Friday, February 14, 2014

Move over upstart and make way for systemd

Earlier this week the Debian technical committee voted to make systemd the default init system for Debian. It was a nail-biter to follow, and it essentially came down to a tie-breaker vote cast by Bdale Garbee.

The result is clear: systemd will be the default init system for Debian -- and also Ubuntu -- going forward.

Mark Shuttleworth of Canonical confirmed Ubuntu's decision to follow suit in a blog post called "Losing Graciously". No drama, no attempt to revote or repeal the vote.

If only politics worked that smoothly.

Now it's time to familiarize yourself with systemd. I recommend you start writing all future init scripts in systemd.

The time frame for obsolescence of upstart and sysVinit is unclear for Ubuntu, but I predict around 7 years, so you have time to migrate.

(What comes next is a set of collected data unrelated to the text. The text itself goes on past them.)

(** Clearing the low bits rounds down. *)
Lemma land_not64_ones n v : 0 <= n <= 64 -> 0 <= v < 2 ^ 64 -> Z.land v (not64 (Z.ones n)) = 2 ^ n * (v / 2 ^ n).
Proof.
  intros Hn Hv. rewrite (Z.mul_comm (2 ^ n)), <- Z.shiftl_mul_pow2, <- Z.shiftr_div_pow2 by lia.
  apply Z.bits_inj'. intros k Hk. unfold not64. change (2 ^ 64 - 1) with (Z.ones 64). rewrite Z.land_spec, Z.lxor_spec.
  destruct (decide (k < n)).
  - rewrite !Z.ones_spec_low, Z.shiftl_spec_low by lia. apply andb_false_r.
  - rewrite Z.ones_spec_high, Z.shiftl_spec, Z.shiftr_spec by lia. replace (k - n + n) with k by lia.
    destruct (decide (k < 64)); [rewrite Z.ones_spec_low by lia; apply andb_true_r|].
    rewrite (Z.bits_above_log2 v k); [done|lia|]. destruct (decide (v = 0)) as [->|]; [cbn; lia|].
    apply Z.log2_lt_pow2; [lia|]. apply (Z.lt_le_trans _ (2 ^ 64)); [lia|]. apply Z.pow_le_mono_r; lia.
Qed.

(** ** Counting the keys of a map that lead to a value *)

Section MapCount.
Context {K A : Type} `{Countable K} `{EqDecision A}.
Implicit Types (m : gmap K A).

Definition mcount (m : gmap K A) (a : A) : Z := Z.of_nat (size (filter (fun kv => kv.2 = a) m)).

Lemma mcount_nonneg m a : 0 <= mcount m a.
Proof. unfold mcount. lia. Qed.

Lemma mcount_insert m k a b : m !! k = None -> mcount (<[k := a]> m) b = mcount m b + if decide (b = a) then 1 else 0.
Proof.
  intros Hk. unfold mcount. rewrite map_filter_insert. cbn. case_decide as E; [rewrite decide_True by done|rewrite decide_False by done].
  - rewrite map_size_insert_None; [lia|]. apply map_lookup_filter_None. by left.
  - rewrite delete_id; [lia|]. done.
Qed.

Lemma mcount_delete m k a b : m !! k = Some a -> mcount (delete k m) b = mcount m b - if decide (b = a) then 1 else 0.
Proof.
  intros Hk. rewrite <- (insert_delete_id m k a Hk) at 2. rewrite mcount_insert by apply lookup_delete_eq. lia.
Qed.

Lemma mcount_pos m k a : m !! k = Some a -> 0 < mcount m a.
Proof.
  intros Hk. pose proof (mcount_delete m k a a Hk) as E. rewrite decide_True in E by done. pose proof (mcount_nonneg (delete k m) a). lia.
Qed.
End MapCount.

(** ** Memory as 64-bit words

    Word-aligned memory; unwritten memory reads as 0. *)

Definition store (a w : Z) (m : gmap Z Z) : gmap Z Z := <[a := w]> m.
Definition load (m : gmap Z Z) (a : Z) : Z := default 0 (m !! a).

Lemma load_store m a w x : load (store a w m) x = if decide (x = a) then w else load m x.
Proof.
  unfold load, store. case_decide; subst; [by rewrite lookup_insert_eq|by rewrite lookup_insert_ne].
Qed.

(** A [for] loop over an interval keeps an invariant indexed by the counter. *)
Lemma foldl_seqZ {A} (f : A -> Z -> A) (Q : Z -> A -> Prop) k a : 0 <= k -> Q 0 a ->
  (forall i a, 0 <= i < k -> Q i a -> Q (i + 1) (f a i)) -> Q k (foldl f a (seqZ 0 k)).
Proof.
  intros Hk H0. revert k Hk. refine (natlike_ind _ _ _); [done|]. intros k Hk IH Hf.
  replace (Z.succ k) with (k + 1) by lia. rewrite seqZ_app by lia. rewrite foldl_app. cbn. apply Hf; [lia|].
  apply IH. intros i b Hi. apply Hf. lia.
Qed.

(** Writing [w i] at word [i] of the area at [a], for every [i] of a list. *)
Definition fill_words (a : Z) (w : Z -> Z) (l : list Z) (m : gmap Z Z) : gmap Z Z :=
  foldl (fun m i => store (a + 8 * i) (w i) m) m l.

Lemma fill_words_in m a w l i : i ∈ l -> load (fill_words a w l m) (a + 8 * i) = w i.
Proof.
  intros Hi. assert (Hz : load m (a + 8 * i) = w i \/ i ∈ l) by auto. clear Hi. unfold fill_words.
  revert m Hz. induction l as [|j l IH]; intros m Hz; cbn [foldl]; [set_solver|].
  apply IH. rewrite load_store. case_decide; [left; f_equal; lia|]. rewrite elem_of_cons in Hz.
  destruct Hz as [?|[->|?]]; auto. lia.
Qed.

Lemma fill_words_out m a w l x :
  (forall i, i ∈ l -> x ≠ a + 8 * i) -> load (fill_words a w l m) x = load m x.
Proof.
  unfold fill_words. revert m. induction l as [|j l IH]; intros m Hx; cbn [foldl]; [done|].
  rewrite IH by set_solver. rewrite load_store, decide_False; [done|]. apply Hx. set_solver.
Qed.

(** Bytes of that memory, little-endian inside a word. *)
Definition load8 (m : gmap Z Z) (a : Z) : Z :=
  Z.land (Z.shiftr (load m (8 * (a / 8))) (8 * (a mod 8))) 255.
Definition store8 (a b : Z) (m : gmap Z Z) : gmap Z Z :=
  let w := 8 * (a / 8) in
  let k := 8 * (a mod 8) in
  store w (Z.lor (Z.ldiff (load m w) (Z.shiftl 255 k)) (Z.shiftl b k)) m.

(** [memcpy] of a list of bytes to [a]. *)
Fixpoint store_bytes (a : Z) (l : list Z) (m : gmap Z Z) : gmap Z Z :=
  match l with
  | [] => m
  | b :: l => store_bytes (a + 1) l (store8 a b m)
  end.
Lemma store_bytes_out a l m x :
  (forall i, 0 <= i < Z.of_nat (length l) -> 8 * ((a + i) / 8) ≠ x) -> load (store_bytes a l m) x = load m x.
Proof.
  revert a m. induction l as [|b l IH]; intros a m Hx; cbn [store_bytes]; [done|].
  rewrite IH.
  - unfold store8. rewrite load_store, decide_False; [done|]. intros ->. apply (Hx 0); [cbn; lia|]. by rewrite Z.add_0_r.
  - intros i Hi. replace (a + 1 + i) with (a + (1 + i)) by lia. apply Hx. cbn. lia.
Qed.

Definition load_bytes (m : gmap Z Z) (a n : Z) : list Z :=
  (fun i => load8 m (a + i)) <$> seqZ 0 n.

Definition is_byte (b : Z) : Prop := 0 <= b < 256.

Lemma byte_bits b i : is_byte b -> 8 <= i -> Z.testbit b i = false.
Proof.
  intros Hb Hi. destruct (decide (b = 0)) as [->|]; [apply Z.bits_0|]. unfold is_byte in Hb. apply Z.bits_above_log2; [lia|].
  apply Z.lt_le_trans with 8; [|done]. apply Z.log2_lt_pow2; lia.
Qed.

Lemma testbit_255 i : 0 <= i -> Z.testbit 255 i = bool_decide (i < 8).
Proof.
  intros Hi. change 255 with (Z.ones 8). case_bool_decide; [by apply Z.ones_spec_low|apply Z.ones_spec_high; lia].
Qed.

Lemma load8_bit m a i : 0 <= i ->
  Z.testbit (load8 m a) i = bool_decide (i < 8) && Z.testbit (load m (8 * (a / 8))) (i + 8 * (a mod 8)).
Proof.
  intros Hi. unfold load8. rewrite Z.land_spec, testbit_255, Z.shiftr_spec by done. apply andb_comm.
Qed.

Lemma load8_store8 a b m x : is_byte b -> load8 (store8 a b m) x = if decide (x = a) then b else load8 m x.
Proof.
  intros Hb. apply Z.bits_inj'. intros i Hi. rewrite load8_bit by done. unfold store8. rewrite load_store.
  pose proof (Z.mod_pos_bound x 8 ltac:(done)). pose proof (Z.mod_pos_bound a 8 ltac:(done)).
  pose proof (Z.div_mod x 8 ltac:(done)). pose proof (Z.div_mod a 8 ltac:(done)).
  destruct (decide (x = a)) as [->|Hne].
  - rewrite decide_True by done. case_bool_decide; [|by rewrite (byte_bits b i) by (done || lia)].
    rewrite Z.lor_spec, Z.ldiff_spec, !Z.shiftl_spec, Z.add_simpl_r, testbit_255, bool_decide_true by lia. cbn. by rewrite andb_false_r.
  - rewrite load8_bit by done. case_bool_decide; [|done]. cbn [andb]. case_decide as E; [|done].
    assert (Em : x mod 8 ≠ a mod 8) by lia. replace (x / 8) with (a / 8) by lia.
    rewrite Z.lor_spec, Z.ldiff_spec, !Z.shiftl_spec by lia.
    destruct (decide (x mod 8 < a mod 8)).
    + rewrite (Z.testbit_neg_r 255), (Z.testbit_neg_r b) by lia. by rewrite orb_false_r, andb_true_r.
    + rewrite testbit_255, bool_decide_false, (byte_bits b) by (done || lia). by rewrite orb_false_r, andb_true_r.
Qed.

Lemma load8_store_bytes a l m x : Forall is_byte l ->
  load8 (store_bytes a l m) x =
    if decide (a <= x < a + Z.of_nat (length l)) then l !!! Z.to_nat (x - a) else load8 m x.
Proof.
  revert a m. induction l as [|b l IH]; intros a m Hl; cbn [store_bytes length].
  { rewrite decide_False; [done|cbn; lia]. }
  apply Forall_cons in Hl as [Hb Hl]. rewrite IH by done. rewrite load8_store8 by done.
  destruct (decide (x = a)) as [->|].
  - rewrite decide_False, decide_True by lia. by rewrite Z.sub_diag.
  - repeat case_decide; try lia. replace (Z.to_nat (x - a)) with (S (Z.to_nat (x - (a + 1)))) by lia. done.
Qed.

(** ** Error codes of [chimera_types.h] *)

Inductive chimera_error : Set :=
| CHIMERA_SUCCESS
| CHIMERA_ERR_GENERIC
| CHIMERA_ERR_NOMEM
| CHIMERA_ERR_INVALID
| CHIMERA_ERR_NORESOURCE
| CHIMERA_ERR_NOPERM
| CHIMERA_ERR_NOTFOUND
| CHIMERA_ERR_BUSY
| CHIMERA_ERR_TIMEOUT
| CHIMERA_ERR_OVERFLOW
| CHIMERA_ERR_ALIGN
| CHIMERA_ERR_RANGE
| CHIMERA_ERR_IPC
| CHIMERA_ERR_PORT_DEAD
| CHIMERA_ERR_PORT_FULL
| CHIMERA_ERR_NOTSUP
| CHIMERA_ERR_PORT_EMPTY
| CHIMERA_ERR_WOULDBLOCK
| CHIMERA_ERR_NOTCONN.

#[global] Instance chimera_error_eq_dec : EqDecision chimera_error.
Proof. solve_decision. Defined.

Definition succeeded (e : chimera_error) : bool := bool_decide (e = CHIMERA_SUCCESS).

(** ** Functional update of record fields

    A record type declares how it is rebuilt from its projections ([Eta]);
    the update of one projection is then computed from that expansion. *)

Class Eta (R : Type) := eta : R -> R.
Class FieldUpd {R F : Type} (p : R -> F) := fupd : (F -> F) -> R -> R.

Ltac derive_fupd :=
  match goal with
  | |- @FieldUpd ?R ?F ?p =>
      let f := fresh "f" in
      let r := fresh "r" in
      red; intros f r;
      let b := eval hnf in (@eta R _ r) in
      let g := eval pattern (p r) in b in
      match g with
      | ?k _ => let t := eval cbv beta in (k (f (p r))) in exact t
      end
  end.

Here's how I got that number (remember that odd number of releases are 2 year support):

13.04 is already out and obviously not part of the decision
14.04 is too far into the development stages
15.04 nobody will use because it's not "true" LTS
16.04: the only logical next release to enforce this decision.

I'll be writing more about systemd in the future. First I'm going to begin my own conversation from upstart so I can figure out how to use the dang thing. I'm glad that now I can write a service that will work across multiple distros.